Mutation in the βB2‐crystallin gene leads to cataracts, epithelial mesenchymal transition, and upregulation of integrins

The most abundant protein in the lens fiber cells is βB2‐crystallin (Crybb2). Mutations in the Crybb2 gene have been shown to cause cataracts in both mice and humans. A twelve nucleotide deletion in the lens epithelial cells, known as the Crybb2 Phil mutation, leads to epithelial mesenchymal transition (EMT) during development. However, the mechanism behind this phenotype is poorly understood.
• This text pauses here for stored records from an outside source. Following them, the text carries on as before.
(** C2 as stated fails on three records whose key has the legacy form: one
    whose [url] is a placeholder URL (the [url] is returned), one whose key
    contains [amazonaws.com/] (the text after it is the path), and one whose
    scheme is not [s3] (the whole key is the path). *)
Lemma cdn_url_legacy_key_counterexample :
  (ProductImage.s3_key Samples.placeholder_with_s3_key
     = Some ("s3://" ++ "bucket" ++ "/" ++ "products/7/a.png") /\
   ProductImage.cdn_url Samples.cdn Samples.placeholder_with_s3_key
     = Some "https://picsum.photos/200" /\
   ProductImage.cdn_url Samples.cdn Samples.placeholder_with_s3_key
     <> Some (ProductImage.bunnyCDNUrl Samples.cdn ++ "/" ++ "products/7/a.png")) /\
  (ProductImage.s3_key Samples.s3_key_with_amazon_path
     = Some ("s3://" ++ "bucket" ++ "/" ++ "amazonaws.com/a.png") /\
   ProductImage.cdn_url Samples.cdn Samples.s3_key_with_amazon_path
     = Some "https://cdn.example.com/a.png" /\
   ProductImage.cdn_url Samples.cdn Samples.s3_key_with_amazon_path
     <> Some (ProductImage.bunnyCDNUrl Samples.cdn ++ "/" ++ "amazonaws.com/a.png")) /\
  (ProductImage.s3_key Samples.gs_key
     = Some ("gs://" ++ "bucket" ++ "/" ++ "products/7/a.png") /\
   ProductImage.cdn_url Samples.cdn Samples.gs_key
     = Some "https://cdn.example.com/gs://bucket/products/7/a.png" /\
   ProductImage.cdn_url Samples.cdn Samples.gs_key
     <> Some (ProductImage.bunnyCDNUrl Samples.cdn ++ "/" ++ "products/7/a.png")).
Proof.
  repeat split; try reflexivity; vm_compute; discriminate.
Qed.

(** ** The storage client: configuration and keys *)

Section Configuration.
Import BunnyCDNService Statements.

Lemma truthy_present (v : option string) : JS.truthy v = true <-> present v.
Proof.
  unfold present. destruct v as [s|]; cbn [JS.truthy].
  - destruct (String.eqb_spec s "") as [->|Hs]; cbn [negb]; split.
    + discriminate.
    + intros [s' [H Hne]]. injection H as <-. now elim Hne.
    + intros _. now exists s.
    + reflexivity.
  - split; [discriminate|]. intros [s [H _]]. discriminate.
Qed.

Lemma truthy_missing (v : option string) : JS.truthy v = false <-> missing v.
Proof.
  unfold missing. destruct v as [s|]; cbn [JS.truthy].
  - destruct (String.eqb_spec s "") as [->|Hs]; cbn [negb]; split.
    + intros _. now right.
    + reflexivity.
    + discriminate.
    + intros [H|H]; [discriminate|]. injection H as ->. now elim Hs.
  - split; [intros _; now left|reflexivity].
Qed.

(** C5: the client built from the environment is configured exactly when
    the storage URL, the public base URL and the access key are all
    present, and it is not configured exactly when at least one of them is
    missing. *)
Theorem isConfigured_iff_all_present (env : Env) :
  (isConfigured (new env) = true <->
     present (STORAGE_URL env) /\
     present (STORAGE_SERVER_BASE_URL env) /\
     present (STORAGE_SERVER_ACCESS_KEY env)) /\
  (isConfigured (new env) = false <->
     missing (STORAGE_URL env) \/
     missing (STORAGE_SERVER_BASE_URL env) \/
     missing (STORAGE_SERVER_ACCESS_KEY env)).
Proof.
  unfold isConfigured, new. cbn [storageUrl serverBaseUrl accessKey].
  rewrite <- !truthy_present, <- !truthy_missing.
  rewrite !andb_true_iff, !andb_false_iff. tauto.
Qed.

End Configuration.

Section Keys.
Import BunnyCDNService Statements.

Lemma sanitize_length (s : string) :
  String.length (sanitize s) = String.length s.
Proof. induction s as [|c s IH]; cbn; congruence. Qed.

(** Character by character: a character of the class is kept, any other
    becomes an underscore. *)
Lemma sanitize_get (s : string) (i : nat) :
  String.get i (sanitize s) =
  option_map (fun c => if is_key_char c then c else "_"%char) (String.get i s).
Proof.
  revert i. induction s as [|c s IH]; intros i; [reflexivity|].
  destruct i as [|i]; cbn; [reflexivity|apply IH].
Qed.

Lemma sanitize_in_class (s : string) :
  forallb is_key_char (list_ascii_of_string (sanitize s)) = true.
Proof.
  induction s as [|c s IH]; [reflexivity|].
  cbn [sanitize list_ascii_of_string forallb]. rewrite IH, andb_true_r.
  destruct (is_key_char c) eqn:E; [exact E|reflexivity].
Qed.

Lemma dot_blocks_extension (x y : string) :
  forallb not_slash_or_dot (list_ascii_of_string (x ++ "." ++ y)) = false.
Proof.
  induction x as [|c x IH]; [reflexivity|].
  cbn [append list_ascii_of_string forallb].
  change (list_ascii_of_string (x ++ String "." y))
    with (list_ascii_of_string (x ++ "." ++ y)).
  rewrite IH. apply andb_false_r.
Qed.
The aim of this project is to understand the causes and effects of mutations in βB2‐crystallin. Tissues obtained from Crybb2 Phil mutant adult mice were immunostained with αV, α2, α3, α5, α6, β1 integrin subunits, and phospo‐SMAD3. Compared to the wild type lens, β1, αV, and α5 were upregulated in the Crybb2 Phil mutant. However, no changes were seen in α2, α3, and α6 integrin subunits. Phospho‐SMAD3 and smooth muscle actin (SMA) levels were also upregulated in Crybb2 Phil mice. Upregulation of SMA signifies that the Crybb2 phil mice undergo EMT during development. Furthermore, over expression of β1 and αV integrin along with SMAD3 in these mutants suggest that the TGFβ‐SMAD interacting pathway may be involved. This project is funded by National Eye Institute grant EY015279. VR is a Charles Peter White Scholar.